What you have to do - Return, exactly and in full, the lines of the records below starting at the one with "now rewrite Heq." and ending at the one with "unfold lowercase. induction", and no other lines.

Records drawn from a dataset

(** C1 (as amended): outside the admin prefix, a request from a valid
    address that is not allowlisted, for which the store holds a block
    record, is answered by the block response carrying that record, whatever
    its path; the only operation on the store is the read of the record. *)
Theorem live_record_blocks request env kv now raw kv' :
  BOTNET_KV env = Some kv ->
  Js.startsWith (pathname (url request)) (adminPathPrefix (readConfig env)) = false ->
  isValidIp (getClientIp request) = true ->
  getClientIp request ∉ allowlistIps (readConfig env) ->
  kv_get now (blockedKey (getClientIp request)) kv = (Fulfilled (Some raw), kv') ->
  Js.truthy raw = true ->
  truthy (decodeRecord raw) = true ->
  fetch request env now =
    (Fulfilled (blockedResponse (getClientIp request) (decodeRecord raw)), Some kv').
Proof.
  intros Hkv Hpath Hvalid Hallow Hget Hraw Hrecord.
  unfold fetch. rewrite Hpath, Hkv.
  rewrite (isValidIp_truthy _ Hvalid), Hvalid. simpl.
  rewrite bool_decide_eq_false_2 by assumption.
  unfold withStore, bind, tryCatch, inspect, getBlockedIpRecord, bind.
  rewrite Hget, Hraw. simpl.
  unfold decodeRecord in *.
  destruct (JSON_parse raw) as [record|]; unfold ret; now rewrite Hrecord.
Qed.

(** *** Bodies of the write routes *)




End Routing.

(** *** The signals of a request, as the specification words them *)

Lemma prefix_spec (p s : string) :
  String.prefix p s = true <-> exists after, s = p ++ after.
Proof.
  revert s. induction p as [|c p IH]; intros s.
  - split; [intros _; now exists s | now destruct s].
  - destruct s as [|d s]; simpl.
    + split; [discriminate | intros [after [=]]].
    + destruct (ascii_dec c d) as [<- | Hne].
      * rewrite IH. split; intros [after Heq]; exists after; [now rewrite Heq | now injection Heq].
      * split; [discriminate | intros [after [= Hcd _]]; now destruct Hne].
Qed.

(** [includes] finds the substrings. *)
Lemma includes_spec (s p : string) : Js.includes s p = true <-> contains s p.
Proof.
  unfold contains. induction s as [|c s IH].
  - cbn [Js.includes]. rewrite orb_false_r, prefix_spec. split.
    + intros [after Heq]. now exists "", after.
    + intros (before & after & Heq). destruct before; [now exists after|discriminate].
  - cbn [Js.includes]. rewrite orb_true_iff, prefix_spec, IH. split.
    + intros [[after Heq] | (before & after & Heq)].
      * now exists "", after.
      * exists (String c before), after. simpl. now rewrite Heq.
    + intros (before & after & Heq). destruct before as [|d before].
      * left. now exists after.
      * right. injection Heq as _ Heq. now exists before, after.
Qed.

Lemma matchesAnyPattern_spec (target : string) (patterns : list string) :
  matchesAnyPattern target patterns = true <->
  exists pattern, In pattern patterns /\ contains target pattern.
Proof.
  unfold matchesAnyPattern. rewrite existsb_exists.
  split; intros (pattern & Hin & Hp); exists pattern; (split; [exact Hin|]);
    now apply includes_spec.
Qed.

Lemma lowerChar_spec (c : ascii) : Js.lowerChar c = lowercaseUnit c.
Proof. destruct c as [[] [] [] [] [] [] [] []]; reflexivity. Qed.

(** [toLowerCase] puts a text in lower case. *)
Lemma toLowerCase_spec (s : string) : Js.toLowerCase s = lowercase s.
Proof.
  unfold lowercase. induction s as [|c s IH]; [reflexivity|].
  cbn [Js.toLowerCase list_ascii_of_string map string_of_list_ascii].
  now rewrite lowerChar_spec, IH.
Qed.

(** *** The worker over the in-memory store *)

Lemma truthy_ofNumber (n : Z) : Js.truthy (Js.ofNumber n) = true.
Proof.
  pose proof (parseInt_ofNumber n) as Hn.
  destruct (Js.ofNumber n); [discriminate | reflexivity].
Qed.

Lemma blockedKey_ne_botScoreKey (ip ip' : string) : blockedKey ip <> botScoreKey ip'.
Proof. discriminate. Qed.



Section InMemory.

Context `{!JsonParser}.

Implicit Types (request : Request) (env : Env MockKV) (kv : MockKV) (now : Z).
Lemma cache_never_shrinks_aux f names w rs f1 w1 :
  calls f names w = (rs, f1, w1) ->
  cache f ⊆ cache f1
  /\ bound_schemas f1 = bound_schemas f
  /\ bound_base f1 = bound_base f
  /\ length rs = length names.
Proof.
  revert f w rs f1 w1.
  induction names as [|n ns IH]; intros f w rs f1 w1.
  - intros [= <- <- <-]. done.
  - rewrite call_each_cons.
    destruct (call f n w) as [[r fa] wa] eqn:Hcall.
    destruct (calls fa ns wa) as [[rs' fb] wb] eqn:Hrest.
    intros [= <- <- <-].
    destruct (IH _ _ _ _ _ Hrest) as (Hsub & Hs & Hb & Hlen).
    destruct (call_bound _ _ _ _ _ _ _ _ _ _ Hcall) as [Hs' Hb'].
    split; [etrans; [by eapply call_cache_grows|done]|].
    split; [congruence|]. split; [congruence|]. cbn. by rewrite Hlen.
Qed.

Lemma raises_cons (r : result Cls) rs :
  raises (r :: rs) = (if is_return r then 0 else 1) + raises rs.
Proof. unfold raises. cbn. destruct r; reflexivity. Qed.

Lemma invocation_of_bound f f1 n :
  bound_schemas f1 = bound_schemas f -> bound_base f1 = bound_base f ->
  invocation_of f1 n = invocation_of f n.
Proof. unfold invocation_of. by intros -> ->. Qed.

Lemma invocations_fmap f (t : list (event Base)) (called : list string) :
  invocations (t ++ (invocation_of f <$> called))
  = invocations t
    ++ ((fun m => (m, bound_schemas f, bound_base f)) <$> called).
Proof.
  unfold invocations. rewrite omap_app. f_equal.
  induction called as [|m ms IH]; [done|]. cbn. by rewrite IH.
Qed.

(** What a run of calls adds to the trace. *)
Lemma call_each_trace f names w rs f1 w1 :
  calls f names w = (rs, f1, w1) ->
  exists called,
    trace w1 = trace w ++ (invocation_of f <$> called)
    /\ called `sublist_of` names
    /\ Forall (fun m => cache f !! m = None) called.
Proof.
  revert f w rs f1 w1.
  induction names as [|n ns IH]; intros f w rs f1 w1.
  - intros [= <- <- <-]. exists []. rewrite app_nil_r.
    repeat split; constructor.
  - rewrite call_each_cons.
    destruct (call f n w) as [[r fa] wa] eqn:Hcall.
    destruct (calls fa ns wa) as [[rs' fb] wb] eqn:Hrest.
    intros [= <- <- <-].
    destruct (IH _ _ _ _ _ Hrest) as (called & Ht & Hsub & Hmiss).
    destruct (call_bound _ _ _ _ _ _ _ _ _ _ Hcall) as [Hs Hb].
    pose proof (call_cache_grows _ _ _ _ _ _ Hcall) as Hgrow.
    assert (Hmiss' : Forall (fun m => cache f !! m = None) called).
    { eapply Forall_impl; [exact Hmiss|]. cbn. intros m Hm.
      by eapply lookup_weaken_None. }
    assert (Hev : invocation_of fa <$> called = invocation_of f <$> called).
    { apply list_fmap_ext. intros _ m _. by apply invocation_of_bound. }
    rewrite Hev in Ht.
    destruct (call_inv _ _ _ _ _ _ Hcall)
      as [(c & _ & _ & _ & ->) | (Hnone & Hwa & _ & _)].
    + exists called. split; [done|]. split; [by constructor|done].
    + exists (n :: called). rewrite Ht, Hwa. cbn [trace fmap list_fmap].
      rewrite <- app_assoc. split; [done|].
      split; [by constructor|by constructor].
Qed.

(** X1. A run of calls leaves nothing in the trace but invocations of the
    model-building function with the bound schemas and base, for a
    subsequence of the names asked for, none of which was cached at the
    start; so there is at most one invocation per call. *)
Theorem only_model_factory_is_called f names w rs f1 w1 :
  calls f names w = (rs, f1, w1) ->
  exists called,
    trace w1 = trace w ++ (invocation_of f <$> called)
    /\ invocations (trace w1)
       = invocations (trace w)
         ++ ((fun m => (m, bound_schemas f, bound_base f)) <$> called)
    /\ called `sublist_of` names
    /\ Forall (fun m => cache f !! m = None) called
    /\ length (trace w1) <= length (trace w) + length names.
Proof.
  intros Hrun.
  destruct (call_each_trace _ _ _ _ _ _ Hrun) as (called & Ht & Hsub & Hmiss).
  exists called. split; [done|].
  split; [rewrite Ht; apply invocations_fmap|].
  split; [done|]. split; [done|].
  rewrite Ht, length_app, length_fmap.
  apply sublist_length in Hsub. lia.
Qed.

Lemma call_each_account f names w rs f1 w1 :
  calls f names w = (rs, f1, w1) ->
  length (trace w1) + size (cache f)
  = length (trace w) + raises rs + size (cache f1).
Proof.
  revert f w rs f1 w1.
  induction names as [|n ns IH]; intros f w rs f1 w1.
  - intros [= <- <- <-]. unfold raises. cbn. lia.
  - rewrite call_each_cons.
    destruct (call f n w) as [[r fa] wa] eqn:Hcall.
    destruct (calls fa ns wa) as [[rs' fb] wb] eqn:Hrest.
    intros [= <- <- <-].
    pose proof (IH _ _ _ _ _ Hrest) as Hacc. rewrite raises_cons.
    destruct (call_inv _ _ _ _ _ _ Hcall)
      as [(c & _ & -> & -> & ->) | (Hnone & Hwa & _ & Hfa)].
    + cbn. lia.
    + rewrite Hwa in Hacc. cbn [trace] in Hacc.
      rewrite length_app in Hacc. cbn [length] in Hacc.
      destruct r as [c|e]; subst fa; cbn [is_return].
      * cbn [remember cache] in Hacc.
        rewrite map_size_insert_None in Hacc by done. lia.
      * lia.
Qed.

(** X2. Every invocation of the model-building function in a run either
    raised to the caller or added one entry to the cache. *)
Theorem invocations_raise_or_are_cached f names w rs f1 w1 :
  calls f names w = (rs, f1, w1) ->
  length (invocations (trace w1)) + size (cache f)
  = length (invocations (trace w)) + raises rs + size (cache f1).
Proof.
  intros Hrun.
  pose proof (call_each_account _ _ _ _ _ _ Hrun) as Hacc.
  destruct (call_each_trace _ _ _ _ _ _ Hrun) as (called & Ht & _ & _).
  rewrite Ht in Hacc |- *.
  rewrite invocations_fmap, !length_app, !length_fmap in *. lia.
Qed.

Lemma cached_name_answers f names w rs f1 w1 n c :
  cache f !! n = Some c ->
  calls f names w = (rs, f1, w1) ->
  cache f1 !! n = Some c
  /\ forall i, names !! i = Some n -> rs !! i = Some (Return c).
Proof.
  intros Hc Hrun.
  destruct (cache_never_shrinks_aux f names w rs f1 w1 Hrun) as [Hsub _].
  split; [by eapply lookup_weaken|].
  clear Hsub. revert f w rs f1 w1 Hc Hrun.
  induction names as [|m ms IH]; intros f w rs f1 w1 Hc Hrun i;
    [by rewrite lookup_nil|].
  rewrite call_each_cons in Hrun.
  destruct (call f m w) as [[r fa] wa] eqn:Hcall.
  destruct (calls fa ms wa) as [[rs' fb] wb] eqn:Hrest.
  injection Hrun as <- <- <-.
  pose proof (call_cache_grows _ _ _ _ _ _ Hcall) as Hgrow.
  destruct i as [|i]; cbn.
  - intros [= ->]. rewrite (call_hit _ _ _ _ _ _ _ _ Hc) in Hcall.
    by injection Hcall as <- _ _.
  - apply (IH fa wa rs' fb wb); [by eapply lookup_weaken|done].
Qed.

Answer to the exercise -
      * exists (String c before), after. simpl. now rewrite Heq.
    + intros (before & after & Heq). destruct before as [|d before].
      * left. now exists after.
      * right. injection Heq as _ Heq. now exists before, after.
Qed.

Lemma matchesAnyPattern_spec (target : string) (patterns : list string) :
  matchesAnyPattern target patterns = true <->
  exists pattern, In pattern patterns /\ contains target pattern.
Proof.
  unfold matchesAnyPattern. rewrite existsb_exists.
  split; intros (pattern & Hin & Hp); exists pattern; (split; [exact Hin|]);
    now apply includes_spec.
Qed.

Lemma lowerChar_spec (c : ascii) : Js.lowerChar c = lowercaseUnit c.
Proof. destruct c as [[] [] [] [] [] [] [] []]; reflexivity. Qed.

(** [toLowerCase] puts a text in lower case. *)
Lemma toLowerCase_spec (s : string) : Js.toLowerCase s = lowercase s.
Proof.
  unfold lowercase. induction s as [|c s IH]; [reflexivity|].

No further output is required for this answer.